Stored data entries:

(** The value of a finite float is [m * 2^e]; Python compares a float
    with an int by value, without rounding the int.  [float_cmp_Z f k] is
    that comparison, [None] for a NaN (every ordered comparison with a
    NaN is false). *)
Definition float_cmp_Z (f : float) (k : Z) : option comparison :=
  match Prim2SF f with
  | S754_nan => None
  | S754_infinity s => Some (if s then Lt else Gt)
  | S754_zero _ => Some (0 ?= k)%Z
  | S754_finite s m e =>
      Some (if (0 <=? e)%Z
            then (cond_Zopp s (Zpos m) * 2 ^ e ?= k)%Z
            else (cond_Zopp s (Zpos m) ?= k * 2 ^ (- e))%Z)
  end.

Definition num_cmp (x : number) (k : Z) : option comparison :=
  match x with
  | PyInt z => Some (z ?= k)%Z
  | PyFloat f => float_cmp_Z f k
  end.

(** [x < k], [x > k] and [x >= k] for a number [x] and an int literal
    [k]. *)
Definition num_lt (x : number) (k : Z) : bool :=
  match num_cmp x k with Some Lt => true | _ => false end.

Definition num_gt (x : number) (k : Z) : bool :=
  match num_cmp x k with Some Gt => true | _ => false end.

Definition num_ge (x : number) (k : Z) : bool :=
  match num_cmp x k with Some (Gt | Eq) => true | _ => false end.

(** The builtin [min(a, b)]: [b] when [b < a], else [a]. *)
Definition py_min (a b : float) : float :=
  if (b <? a)%float then b else a.

(** *** Data *)

(** [class GameState(Enum)] *)
Inductive GameState : Type :=
| EXPLORING | GATHERING | BUILDING | COMBAT | FLEEING | LOOTING | CRAFTING | IDLE.

(** [class Priority(Enum)] *)
Inductive Priority : Type := CRITICAL | HIGH | MEDIUM | LOW | MINIMAL.

Definition Priority_value (p : Priority) : Z :=
  match p with
  | CRITICAL => 5 | HIGH => 4 | MEDIUM => 3 | LOW => 2 | MINIMAL => 1
  end%Z.

(** A detection, as [ObjectDetector.detect_objects] builds it. *)
Record Detection : Type := mkDetection
  { class_id : Z;
    class_name : string;
    confidence : float;
    bbox : list float;
    center : float * float }.

(** The values a decision's context dict holds. *)
Inductive Value : Type :=
| VNumber (x : number)
| VDetection (d : Detection)
| VString (s : string)
| VNone.

(** [class Decision] *)
Record Decision : Type := mkDecision
  { action : string;
    priority : Priority;
    context : list (string * Value) }.

(** The keys of [vision_data] that the engine reads; each may be
    missing. *)
Record VisionData : Type := mkVisionData
  { vd_detections : option (list Detection);
    vd_health : option number;
    vd_hunger : option number }.

(** [dict.get(key, default)] *)
Definition dict_get {A : Type} (d : option A) (default : A) : A :=
  match d with
  | Some v => v
  | None => default
  end.

(** [x in xs] for a list of strings. *)
Fixpoint str_in (x : string) (xs : list string) : bool :=
  match xs with
  | [] => false
  | y :: ys => if String.eqb x y then true else str_in x ys
  end.

(** Lookup in a dict literal, written as its list of items. *)
Fixpoint lookup {A : Type} (k : string) (d : list (string * A)) : option A :=
  match d with
  | [] => None
  | (k', v) :: d' => if String.eqb k k' then Some v else lookup k d'
  end.

Section Engine.

(** The configuration dict and the items of the inventory are opaque to
    the engine. *)
Variable Config : Type.
Variable Item : Type.

(** [class DecisionEngine] *)
Record DecisionEngine : Type := mkDecisionEngine
  { config : Config;
    current_state : GameState;
    health : number;
    hunger : number;
    inventory : list Item;
    nearby_threats : list Detection;
    nearby_resources : list Detection }.

(** [__init__] *)
Definition DecisionEngine_init (cfg : Config) : DecisionEngine :=
  {| config := cfg;
     current_state := IDLE;
     health := PyInt 100;
     hunger := PyInt 100;
     inventory := [];
     nearby_threats := [];
     nearby_resources := [] |}.

Definition threat_classes : list string := ["player"; "bear"; "wolf"; "scientist"].
Definition resource_classes : list string := ["tree"; "stone"; "ore"; "hemp"; "crate"].

(** [update_game_state] *)
Definition update_game_state (self : DecisionEngine) (vision_data : VisionData)
  : DecisionEngine :=
  let detections := dict_get (vd_detections vision_data) [] in
  {| config := config self;
     current_state := current_state self;
     health := dict_get (vd_health vision_data) (health self);
     hunger := dict_get (vd_hunger vision_data) (hunger self);
     inventory := inventory self;
     nearby_threats :=
       filter (fun d => str_in (class_name d) threat_classes) detections;
     nearby_resources :=
       filter (fun d => str_in (class_name d) resource_classes) detections |}.

(** [_select_best_resource] *)
Definition priority_order : list string := ["ore"; "stone"; "tree"; "hemp"; "crate"].

(** The inner loop: the first resource of class [resource_type]. *)
Fixpoint first_of_class (resource_type : string) (resources : list Detection)
  : option Detection :=
  match resources with
  | [] => None
  | resource :: rest =>
      if String.eqb (class_name resource) resource_type then Some resource
      else first_of_class resource_type rest
  end.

### TO DO
Restating the data word for word is the whole task.

### RESULT FOR THIS TASK
(** The value of a finite float is [m * 2^e]; Python compares a float
    with an int by value, without rounding the int.  [float_cmp_Z f k] is
    that comparison, [None] for a NaN (every ordered comparison with a
    NaN is false). *)
Definition float_cmp_Z (f : float) (k : Z) : option comparison :=
  match Prim2SF f with
  | S754_nan => None
  | S754_infinity s => Some (if s then Lt else Gt)
  | S754_zero _ => Some (0 ?= k)%Z
  | S754_finite s m e =>
      Some (if (0 <=? e)%Z
            then (cond_Zopp s (Zpos m) * 2 ^ e ?= k)%Z
            else (cond_Zopp s (Zpos m) ?= k * 2 ^ (- e))%Z)
  end.

Definition num_cmp (x : number) (k : Z) : option comparison :=
  match x with
  | PyInt z => Some (z ?= k)%Z
  | PyFloat f => float_cmp_Z f k
  end.

(** [x < k], [x > k] and [x >= k] for a number [x] and an int literal
    [k]. *)
Definition num_lt (x : number) (k : Z) : bool :=
  match num_cmp x k with Some Lt => true | _ => false end.

Definition num_gt (x : number) (k : Z) : bool :=
  match num_cmp x k with Some Gt => true | _ => false end.

Definition num_ge (x : number) (k : Z) : bool :=
  match num_cmp x k with Some (Gt | Eq) => true | _ => false end.

(** The builtin [min(a, b)]: [b] when [b < a], else [a]. *)
Definition py_min (a b : float) : float :=
  if (b <? a)%float then b else a.

(** *** Data *)

(** [class GameState(Enum)] *)
Inductive GameState : Type :=
| EXPLORING | GATHERING | BUILDING | COMBAT | FLEEING | LOOTING | CRAFTING | IDLE.

(** [class Priority(Enum)] *)
Inductive Priority : Type := CRITICAL | HIGH | MEDIUM | LOW | MINIMAL.

Definition Priority_value (p : Priority) : Z :=
  match p with
  | CRITICAL => 5 | HIGH => 4 | MEDIUM => 3 | LOW => 2 | MINIMAL => 1
  end%Z.

(** A detection, as [ObjectDetector.detect_objects] builds it. *)
Record Detection : Type := mkDetection
  { class_id : Z;
    class_name : string;
    confidence : float;
    bbox : list float;
    center : float * float }.

(** The values a decision's context dict holds. *)
Inductive Value : Type :=
| VNumber (x : number)
| VDetection (d : Detection)
| VString (s : string)
| VNone.

(** [class Decision] *)
Record Decision : Type := mkDecision
  { action : string;
    priority : Priority;
    context : list (string * Value) }.

(** The keys of [vision_data] that the engine reads; each may be
    missing. *)
Record VisionData : Type := mkVisionData
  { vd_detections : option (list Detection);
    vd_health : option number;
    vd_hunger : option number }.

(** [dict.get(key, default)] *)
Definition dict_get {A : Type} (d : option A) (default : A) : A :=
  match d with
  | Some v => v
  | None => default
  end.

(** [x in xs] for a list of strings. *)
Fixpoint str_in (x : string) (xs : list string) : bool :=
  match xs with
  | [] => false
  | y :: ys => if String.eqb x y then true else str_in x ys
  end.

(** Lookup in a dict literal, written as its list of items. *)
Fixpoint lookup {A : Type} (k : string) (d : list (string * A)) : option A :=
  match d with
  | [] => None
  | (k', v) :: d' => if String.eqb k k' then Some v else lookup k d'
  end.

Section Engine.

(** The configuration dict and the items of the inventory are opaque to
    the engine. *)
Variable Config : Type.
Variable Item : Type.

(** [class DecisionEngine] *)
Record DecisionEngine : Type := mkDecisionEngine
  { config : Config;
    current_state : GameState;
    health : number;
    hunger : number;
    inventory : list Item;
    nearby_threats : list Detection;
    nearby_resources : list Detection }.

(** [__init__] *)
Definition DecisionEngine_init (cfg : Config) : DecisionEngine :=
  {| config := cfg;
     current_state := IDLE;
     health := PyInt 100;
     hunger := PyInt 100;
     inventory := [];
     nearby_threats := [];
     nearby_resources := [] |}.

Definition threat_classes : list string := ["player"; "bear"; "wolf"; "scientist"].
Definition resource_classes : list string := ["tree"; "stone"; "ore"; "hemp"; "crate"].

(** [update_game_state] *)
Definition update_game_state (self : DecisionEngine) (vision_data : VisionData)
  : DecisionEngine :=
  let detections := dict_get (vd_detections vision_data) [] in
  {| config := config self;
     current_state := current_state self;
     health := dict_get (vd_health vision_data) (health self);
     hunger := dict_get (vd_hunger vision_data) (hunger self);
     inventory := inventory self;
     nearby_threats :=
       filter (fun d => str_in (class_name d) threat_classes) detections;
     nearby_resources :=
       filter (fun d => str_in (class_name d) resource_classes) detections |}.

(** [_select_best_resource] *)
Definition priority_order : list string := ["ore"; "stone"; "tree"; "hemp"; "crate"].

(** The inner loop: the first resource of class [resource_type]. *)
Fixpoint first_of_class (resource_type : string) (resources : list Detection)
  : option Detection :=
  match resources with
  | [] => None
  | resource :: rest =>
      if String.eqb (class_name resource) resource_type then Some resource
      else first_of_class resource_type rest
  end.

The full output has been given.